Job loss predictions over rising minimum wages haven’t come true

By Stef W. Kight, Dion Rabouin Nov 25, 2019

Eighteen states rang in 2019 with minimum wage increases — some that will ultimately rise as high as $15 an hour — and so far, opponents’ dire predictions of job losses have not come true.

What it means: The data paint a clear picture: Higher minimum wage requirements haven’t reduced hiring in low-wage industries or overall.

State of play: Opponents have long argued that raising the minimum wage will cause workers to lose their jobs and prompt fast food chains (and other stores) to raise prices.

But job losses and price hikes haven’t been pronounced in the aftermath of a recent wave of city and state wage-boost laws.

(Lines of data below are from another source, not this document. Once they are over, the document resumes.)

(** C7: One account, two clients, one vault.  Who registers in the web app, uses it as
    in [life], goes on in the extension with what is then on the server, uses that as
    in [popup_life], and comes back to a web app: the vault the web app leaves is
    what its logged gestures make of the empty one; the popup's log holds nothing
    but Save and Delete of the item in its form, and the vault it leaves is what
    these make of the web app's, each done as it says or turned away, and nothing
    else changes it; what the open web app and, once read, the popup list is the
    vault of that time, but for an error shown with it; and signing in again shows
    the vault as the popup left it. *)
Theorem clients_agree base `{!AccountServer N base} `{!VaultServer N base} SITE_URL WEB_VAULT_URL supported clipboard_ok today i pw
  (w : world N E) (ls : L) (b : B) r s0 log1 s1 (t : tab) (x : extension N E) log2 (s2 : (popup_page * tab) * extension N E)
  (Hsay : engine_message JsTypeError <> [] /\ engine_message JsSyntaxError <> [])
  (Hhost : forall text u, units_ok text -> parse_url text = Some u -> units_ok (hostname u))
  (Hb : baseUrl w = base) (Hok : acc_ok (net w)) (Hi : identifier_ok i) (Hpw : masterPasswordIssue pw = None)
  (Hmail : 64 ∈ i -> email_shape (trim i)) (Hnew : accounts (net w) !! normalizeIdentifier i = None)
  (Hreg : gestures supported clipboard_ok today (registers i pw) (fresh_app, ((w, ls), b)) = (r, s0))
  (Hweb : logged (WebApp.life SITE_URL supported clipboard_ok today i pw) s0 log1 s1)
  (Hx : baseUrl (world_of x) = base) (Hnet : net (world_of x) = net s1.2.1.1)
  (Hs : session_slot x = None) (Hp : pending_slot x = None)
  (Hpop : logged (popup_life base i pw clipboard_ok WEB_VAULT_URL) ((Loading, t), x) log2 s2) :
  exists V1 V2, replay (turned_down base i) log1 ∅ V1 /\ replay (turned_away base i) log2 V1 V2 /\ Forall of_form log2 /\
    (forall se v, s1.1 = WebApp.Opened se v -> in_sight base SITE_URL supported i se v s1.2 V1) /\
    (forall v, s2.1.1 = Opened v -> vv_loading v = false -> in_view V2 (vv_popup v)) /\
    forall j (w' : world N E) (ls' : L) (b' : B), ascii j -> normalizeIdentifier j = normalizeIdentifier i ->
      baseUrl w' = base -> net w' = net (world_of s2.2) ->
      exists se v o, returns (gestures supported clipboard_ok today (signs_in_as j pw)) (fresh_app, ((w', ls'), b')) tt
        (WebApp.Opened se v, o) /\ WebVault.shows (wb_screen v) V2.
Proof.
  destruct (sign_up base supported clipboard_ok today i pw Hi Hpw Hsay w ls b Hb Hok Hnew Hmail) as (se & v & o & Hsu & Hh).
  rewrite Hsu in Hreg. injection Hreg as _ <-.
  destruct (lives_home base SITE_URL supported clipboard_ok today i pw Hi Hpw Hsay _ ∅ _ log1 s1 Hh Hweb) as (V1 & He1 & Hh1).
  assert (Hr1 : at_rest base i pw (ss_userKey se) V1 s1.2.1.1).
  { destruct s1 as [[phrase l a|se1 v1] o1]; [apply Hh1|exact (rest_home base i pw _ V1 se1 v1 o1 Hh1)]. }
  assert (Hh2 : at_home (D := D) base i pw (ss_userKey se) V1 ((Loading, t), x)).
  { split; [|done]. split; [by eapply rest_moves|cbn; by rewrite Hs|cbn; by rewrite Hp]. }
  destruct (popup_lives Hsay base i pw _ clipboard_ok WEB_VAULT_URL Hhost V1 _ log2 s2 Hh2 Hpop) as (V2 & He2 & Hh3).
  exists V1, V2. split; [exact He1|]. split; [exact He2|]. split; [by eapply log_of_form|]. split; [|split].
  - intros se1 v1 Hs1. destruct s1 as [p1 o1]. cbn [fst snd] in *. subst p1.
    exact (proj2 (home_sight base SITE_URL supported i pw Hsay _ V1 se1 v1 o1 Hh1)).
  - intros v2 Hv Hld. by eapply open_in_view.
  - intros j w' ls' b' Hj Hn Hb' Hn'.
    pose proof (rest_moves base i pw _ V2 _ w' (wh_rest _ _ _ _ _ _ (ah_worker _ _ _ _ _ _ Hh3)) Hb' Hn') as Hr2.
    destruct (sign_in_again base supported clipboard_ok today i pw Hi Hpw Hsay _ V2 still fresh_auth ((w', ls'), b') j Hr2 Hj Hn)
      as (se2 & v2 & o2 & Hg & _ & Hv2).
    exists se2, v2, o2. split; [exact Hg|exact Hv2].
Qed.
End Clients.
(** ** The file in the repository *)

(** docs/test-vectors.json *)
Definition committed : jsstr := jq "{
  '_comment': 'Known-answer vectors for @passwd/crypto. Both the TS package and the Go reference impl must reproduce these exactly. Regenerate via `npm -w @passwd/crypto run gen-vectors`.',
  'inputs': {
    'password': 'correct horse battery staple',
    'identifier': 'alice@example.com',
    'normalizedIdentifier': 'alice@example.com',
    'pbkdf2': {
      'type': 'pbkdf2',
      'iterations': 100000
    },
    'argon2id': {
      'type': 'argon2id',
      'iterations': 2,
      'memoryMiB': 8,
      'parallelism': 1
    },
    'aesKeyHex': '000102030405060708090a0b0c0d0e0f101112131415161718191a1b1c1d1e1f',
    'aesNonceHex': '0102030405060708090a0b0c',
    'aesPlaintext': 'vault item: github.com / alice / hunter2',
    'hkdfInfoEnc': 'enc',
    'hkdfInfoMac': 'mac'
  },
  'expected': {
    'masterKeyPbkdf2Hex': 'cb235fd1233ecd275d1dc2744ea654f7f88a3ec0979b1bca0c4c580112f64e63',
    'masterKeyArgon2idHex': 'f28ac28adf71ddb3bc88f7fe6d6eb65f9a0002b5ea2715babb8fa905e5b46e7a',
    'stretchedEncKeyHex': 'a5b6666a8d81e5acc3bc0f8a938853b308fa81954b2f59f28192ad980fccaa5f',
    'stretchedMacKeyHex': '234aedb53432bf14b2f86fc62d772c25933815bda89462d658799e1195e11f2f',
    'masterPasswordHashB64': 'CQGqcPQu9wVUyK7nlQTz3P30QsoyR8ODzIZHc/57cjo=',
    'aesGcmCiphertextHex': '738b2fb998b499f229cf5967777a9e403721cf9df80070ea813e954dfdd356eaa48ceeb11ad09eadc51dc2c36cc33d2c1c96e5a48471d733',
    'encString': '1.AQIDBAUGBwgJCgsM|c4svuZi0mfIpz1lnd3qeQDchz534AHDqgT6VTf3TVuqkjO6xGtCercUdwsNswz0sHJblpIRx1zM='
  }
}
".
(** A separator with a character that the text lacks does not occur in it
    and does not split it. *)
Lemma contains_missing_char (sep s : string) (c : ascii) :
  occurs c sep = true -> occurs c s = false -> PyStr.contains sep s = false.
Proof.
  intros Hsep. induction s as [|x s IH]; intros Hs.
  - cbn [PyStr.contains].
    destruct (String.prefix sep EmptyString) eqn:P; [|reflexivity].
    rewrite (prefix_occurs sep EmptyString c P Hsep) in Hs. discriminate Hs.
  - cbn [PyStr.contains].
    destruct (String.prefix sep (String x s)) eqn:P.
    + rewrite (prefix_occurs sep _ c P Hsep) in Hs. discriminate Hs.
    + simpl in Hs. apply orb_false_elim in Hs. destruct Hs as [_ Hs].
      simpl. apply IH, Hs.
Qed.

Lemma split_missing_char (sep s : string) (c : ascii) :
  occurs c sep = true -> occurs c s = false ->
  forall cur, PyStr.split_aux sep O cur s = [PyStr.of_rev cur s].
Proof.
  intros Hsep. induction s as [|x s IH]; intros Hs cur.
  - reflexivity.
  - cbn [PyStr.split_aux].
    destruct (String.prefix sep (String x s)) eqn:P.
    + rewrite (prefix_occurs sep _ c P Hsep) in Hs. discriminate Hs.
    + simpl in Hs. apply orb_false_elim in Hs. destruct Hs as [_ Hs].
      rewrite IH by exact Hs. reflexivity.
Qed.

Lemma id_chars_lack (id : string) (c : ascii) :
  all_chars Transcription.is_id_char id = true ->
  Transcription.is_id_char c = false ->
  occurs c id = false.
Proof.
  intros Hid Hc. induction id as [|x id IH]; [reflexivity|].
  simpl in *. apply andb_prop in Hid. destruct Hid as [Hx Hid].
  rewrite (IH Hid), orb_false_r.
  destruct (Ascii.eqb c x) eqn:E; [|reflexivity].
  apply Ascii.eqb_eq in E. subst x. congruence.
Qed.

(** For every id made of id characters, the [watch?v=] and [youtu.be/]
    shapes normalise to the canonical URL of that id, and hash alike. *)
Lemma watch_and_short_shapes_agree (id : string) :
  all_chars Transcription.is_id_char id = true ->
  Identity.normalize_url ("https://www.youtube.com/watch?v=" ++ id)
  = "https://youtube.com/watch?v=" ++ id
  /\ Identity.normalize_url ("https://youtu.be/" ++ id)
     = "https://youtube.com/watch?v=" ++ id
  /\ forall sha,
       Identity.get_url_hash sha ("https://www.youtube.com/watch?v=" ++ id)
       = Identity.get_url_hash sha ("https://youtu.be/" ++ id).
Proof.
  intros Hid.
  pose proof (id_chars_lack id "."%char Hid eq_refl) as Hdot.
  pose proof (id_chars_lack id "/"%char Hid eq_refl) as Hslash.
  pose proof (id_chars_lack id "="%char Hid eq_refl) as Heq.
  pose proof (id_chars_lack id "&"%char Hid eq_refl) as Hamp.
  pose proof (id_chars_lack id "?"%char Hid eq_refl) as Hq.
  assert (Hwatch : Identity.normalize_url ("https://www.youtube.com/watch?v=" ++ id)
                   = "https://youtube.com/watch?v=" ++ id).
  { unfold Identity.normalize_url.
    replace (PyStr.contains "youtube.com" ("https://www.youtube.com/watch?v=" ++ id))
      with true by reflexivity.
    cbn [orb].
    replace (PyStr.contains "youtu.be/" ("https://www.youtube.com/watch?v=" ++ id))
      with false
      by (simpl; rewrite (contains_missing_char "youtu.be/" id "/"%char eq_refl Hslash);
          reflexivity).
    replace (PyStr.contains "v=" ("https://www.youtube.com/watch?v=" ++ id))
      with true by (simpl; rewrite prefix_empty; reflexivity).
    unfold PyStr.split. simpl PyStr.split_aux. rewrite prefix_empty.
    rewrite (split_missing_char "v=" id "="%char eq_refl Heq).
    cbn [PyStr.last List.last PyStr.of_rev].
    rewrite (split_missing_char "&" id "&"%char eq_refl Hamp).
    reflexivity. }
  assert (Hshort : Identity.normalize_url ("https://youtu.be/" ++ id)
                   = "https://youtube.com/watch?v=" ++ id).
  { unfold Identity.normalize_url.
    replace (PyStr.contains "youtu.be" ("https://youtu.be/" ++ id))
      with true by reflexivity.
    rewrite orb_true_r.
    replace (PyStr.contains "youtu.be/" ("https://youtu.be/" ++ id))
      with true by (simpl; rewrite prefix_empty; reflexivity).
    unfold PyStr.split. simpl PyStr.split_aux. rewrite prefix_empty.
    rewrite (split_missing_char "youtu.be/" id "/"%char eq_refl Hslash).
    cbn [PyStr.last List.last PyStr.of_rev].
    rewrite (split_missing_char "?" id "?"%char eq_refl Hq).
    reflexivity. }
  split; [exact Hwatch|]. split; [exact Hshort|].
  intros sha. unfold Identity.get_url_hash. rewrite Hwatch, Hshort. reflexivity.
Qed.

(** ** Capping of the transcript *)




(** ** Digest dispatch *)


Lemma bind_inr {A B : Type} (c : M A) (k : A -> M B) (s s' : Session) (a : A) :
  c s = (inr a, s') -> bind c k s = k a s'.
Proof. intros H. unfold bind. rewrite H. reflexivity. Qed.

Lemma bind_inl {A B : Type} (c : M A) (k : A -> M B) (s s' : Session) (e : Exn) :
  c s = (inl e, s') -> bind c k s = (inl e, s').
Proof. intros H. unfold bind. rewrite H. reflexivity. Qed.

(** The gathering loop computes [qualifying] of each row, in order. *)
Lemma gather_summaries_clean (env : Env) (items : list DailyDigestQueue) :
  forall (acc : list (option string * string)) (s : Session),
    pending s = [] ->
    Tasks.gather_summaries env items acc s
    = (inr (acc ++ List.flat_map
                     (fun item => Tasks.qualifying
                                    (find_episode (dq_episode_id item) (view s)))
                     items)%list, s).
Proof.
  induction items as [|item rest IH]; intros acc s Hp; simpl.
  - rewrite List.app_nil_r. reflexivity.
  - erewrite bind_inr by (apply query_clean; exact Hp).
    rewrite IH by exact Hp. rewrite <- List.app_assoc. reflexivity.
Qed.

Lemma synthesize_digest_eval (env : Env) (summaries : list (option string * string))
  (digest : string) (s : Session) :
  digest_text env summaries = Some digest ->
  Summarization.synthesize_digest env summaries s
  = (inr digest,
     mkSession (view s) (pending s) (saved s)
       (trace s ++ synthesis_calls env summaries)).
Proof.
  unfold digest_text, Summarization.synthesize_digest, synthesis_calls.
  destruct summaries as [|a [|b rest]]; intros H.
  - inversion H; subst. unfold ret. rewrite List.app_nil_r. destruct s; reflexivity.
  - inversion H; subst. unfold ret. rewrite List.app_nil_r. destruct s; reflexivity.
  - unfold Summarization.chat, bind, emit.
    fold (synthesis_prompt env (a :: b :: rest)). rewrite H. reflexivity.
Qed.

Lemma for_each_delete (items : list DailyDigestQueue) :
  forall s : Session,
    for_each items Tasks.delete_queue_item s
    = (inr tt, mkSession (delete_all items (view s)) (pending s) (saved s) (trace s)).
Proof.
  induction items as [|item rest IH]; intros s.
  - simpl. unfold ret, delete_all. simpl.
    rewrite (List.forallb_filter_id) by (apply List.forallb_forall; reflexivity).
    rewrite with_digest_queue_id. destruct s; reflexivity.
  - simpl. unfold bind at 1. unfold Tasks.delete_queue_item at 1, write.
    rewrite IH. simpl. f_equal. f_equal.
    unfold delete_all, with_digest_queue; simpl. f_equal.
    induction (digest_queue (view s)) as [|q l IHl]; simpl; [reflexivity|].
    destruct (dq_id q =? dq_id item); simpl.
    + exact IHl.
    + destruct (List.existsb _ rest); simpl; [exact IHl | f_equal; exact IHl].
Qed.
(** Both subtrees of every internal node subtend at least [m] of the
    observations [obs] routed to that node. *)
Fixpoint min_size_ok (data : Data) (m : nat) (obs : list nat)
         (t : RPkg.Node) : bool :=
  match t with
  | RPkg.Leaf _ => true
  | RPkg.Internal nd l r =>
      (m <=? length (goes_left data nd obs))%nat
      && (m <=? length (goes_right data nd obs))%nat
      && min_size_ok data m (goes_left data nd obs) l
      && min_size_ok data m (goes_right data nd obs) r
  end.

(** The numbers of observations of [obs] that reach the leaves of [t]. *)
Fixpoint leaf_sizes (data : Data) (obs : list nat) (t : RPkg.Node)
  : list nat :=
  match t with
  | RPkg.Leaf _ => [length obs]
  | RPkg.Internal nd l r =>
      leaf_sizes data (goes_left data nd obs) l
      ++ leaf_sizes data (goes_right data nd obs) r
  end.

(** The trees the r-package search can return on the observations [l]: a
    leaf, or a split of [l] that respects [m] and does not carry two
    leaves with one action, over two trees built on its sides. *)
Inductive built (data : Data) (m : nat) : list nat -> RPkg.Node -> Prop :=
| built_leaf : forall l nd, built data m l (RPkg.Leaf nd)
| built_split : forall l pre rest nd tl tr,
    split_of data m l (RPkg.index nd) (RPkg.value nd) pre rest ->
    built data m pre tl -> built data m rest tr ->
    RPkg.is_leaf tl && RPkg.is_leaf tr
    && (RPkg.action_id (RPkg.node_data tl)
        =? RPkg.action_id (RPkg.node_data tr))%nat = false ->
    built data m l (RPkg.Internal nd tl tr).

(** What the best candidate of [level_one_learning] stands for: it names
    two actions and a feature of the data and, once its reward is above
    [-INF], a split of [l] that respects [m]. *)
Definition l1_ok (data : Data) (m : nat) (l : list nat) (st : RPkg.L1State)
  : Prop :=
  (RPkg.best_action_left st < num_rewards data)%nat /\
  (RPkg.best_action_right st < num_rewards data)%nat /\
  (RPkg.split_var st < num_features data)%nat /\
  (RPkg.best_reward st = NInf \/
   exists pre rest,
     split_of data m l (RPkg.split_var st) (RPkg.split_val st) pre rest).

(** The trees of the r-package search whose recorded rewards are exact:
    a leaf records the column sum of its action, an action of the data,
    over the observations [l]; an internal node records the sum of the
    rewards of its two children. *)
Inductive exact_tree (data : Data) (m : nat)
  : list nat -> RPkg.Node -> Prop :=
| exact_leaf : forall l nd,
    (RPkg.action_id nd < num_rewards data)%nat ->
    RPkg.reward nd = Fin (column_sum data (RPkg.action_id nd) l) ->
    exact_tree data m l (RPkg.Leaf nd)
| exact_split : forall l pre rest nd tl tr,
    split_of data m l (RPkg.index nd) (RPkg.value nd) pre rest ->
    exact_tree data m pre tl -> exact_tree data m rest tr ->
    RPkg.is_leaf tl && RPkg.is_leaf tr
    && (RPkg.action_id (RPkg.node_data tl)
        =? RPkg.action_id (RPkg.node_data tr))%nat = false ->
    RPkg.reward nd = dadd (RPkg.reward (RPkg.node_data tl))
                          (RPkg.reward (RPkg.node_data tr)) ->
    exact_tree data m l (RPkg.Internal nd tl tr).

(** The best candidate of [level_one_learning] with exact rewards: none
    yet, or a split of [l] that respects [m], with two actions of the data
    and their column sums over the two sides. *)
Definition l1_exact (data : Data) (m : nat) (l : list nat)
           (st : RPkg.L1State) : Prop :=
  RPkg.best_reward st = NInf \/
  exists pre rest,
    split_of data m l (RPkg.split_var st) (RPkg.split_val st) pre rest /\
    (RPkg.best_action_left st < num_rewards data)%nat /\
    (RPkg.best_action_right st < num_rewards data)%nat /\
    RPkg.global_best_left st
    = Fin (column_sum data (RPkg.best_action_left st) pre) /\
    RPkg.global_best_right st
    = Fin (column_sum data (RPkg.best_action_right st) rest) /\
    RPkg.best_reward st
    = dadd (RPkg.global_best_left st) (RPkg.global_best_right st).

(** The same vocabulary for the trees of the original search.  Its nodes
    have no [is_leaf]; a leaf is a node without children. *)
Definition core_is_leaf (t : Core.Node) : bool :=
  match t with
  | Core.Leaf _ => true
  | Core.Internal _ _ _ => false
  end.

Fixpoint core_no_redundant_split (t : Core.Node) : bool :=
  match t with
  | Core.Leaf _ => true
  | Core.Internal _ l r =>
      negb (core_is_leaf l && core_is_leaf r
            && (Core.action_id (Core.node_data l)
                =? Core.action_id (Core.node_data r)))
      && core_no_redundant_split l && core_no_redundant_split r
  end.

(** An action index of the data, as stored in a [size_t]. *)
Definition action_ok (data : Data) (a : Z) : Prop :=
  0 <= a < Z.of_nat (num_rewards data).

(** A tree of the original search that is free of redundant splits and
    whose root carries an action of the data when it is a leaf, and
    [(size_t) -1] when it is not. *)
Definition core_ok (data : Data) (t : Core.Node) : Prop :=
  core_no_redundant_split t = true /\
  (core_is_leaf t = true ->
   action_ok data (Core.action_id (Core.node_data t))) /\
  (core_is_leaf t = false -> Core.action_id (Core.node_data t) = SIZE_MAX).
Lemma read_incoming_messages_delivery_witness :
  let st' := snd (read_incoming_messages 1 "user" "5" ri_receiver ri_state) in
  NoDup (map message_id (messages (st_db ri_state))) /\
  read_incoming_messages 1 "user" "5" ri_receiver ri_state = (Ok tt, st') /\
  In (set_delivered ri_mark) (messages (st_db st')) /\
  In ri_declined (messages (st_db st')).
Proof.
  intros st'.
  assert (Hnd : NoDup (map message_id (messages (st_db ri_state))))
    by (simpl; repeat constructor; simpl; lia).
  assert (Hrun : read_incoming_messages 1 "user" "5" ri_receiver ri_state = (Ok tt, st'))
    by (vm_compute; reflexivity).
  destruct (read_incoming_messages_delivery 1 "user" "5" ri_receiver ri_state st' Hnd Hrun)
    as [_ [Hmark [Hdecl _]]].
  split; [exact Hnd|]. split; [exact Hrun|]. split.
  - apply Hmark; [vm_compute; tauto | reflexivity | reflexivity].
  - apply Hdecl; [vm_compute; tauto | reflexivity].
Defined.

Example read_incoming_messages_run :
  messages (st_db (snd (read_incoming_messages 1 "user" "5" ri_receiver ri_state)))
    = [set_delivered ri_mark; ri_declined; ri_old].
Proof. vm_compute. reflexivity. Qed.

And more economists are arguing that the link between minimum wage hikes and job losses was more hype than science.
What we’re hearing: “The minimum wage increase is not showing the detrimental effects people once would’ve predicted,” Diane Swonk, chief economist at international accounting firm Grant Thornton, tells Axios.

“A lot of what we’re seeing in politics is old economic ideology, not what economics is telling us today.”
The doom-and-gloom that opponents have predicted, “are part of the political policy debate,” Jeffrey Clemens, an economics professor at UC San Diego, tells Axios.

His research for the conservative American Enterprise Institute is often quoted in arguments against minimum wage increases.
But Clemens told Axios: “People will tend to make the most extreme argument that suits their policy preferences, and it’s not surprising if that ends up being out of whack with the way things unfold on the ground.”
Where it stands: Cities and states around the country are taking action as the federal minimum wage — $7.25 an hour — “has remained unchanged for the longest stretch of time since its 1938 inception under the Fair Labor Standards Act,” according to a recent paper by the New York Fed.

Cities like New York, Seattle, Chicago and San Francisco have raised local minimum wages, and individual companies have done so as well: Amazon set its minimum at $15 an hour last year.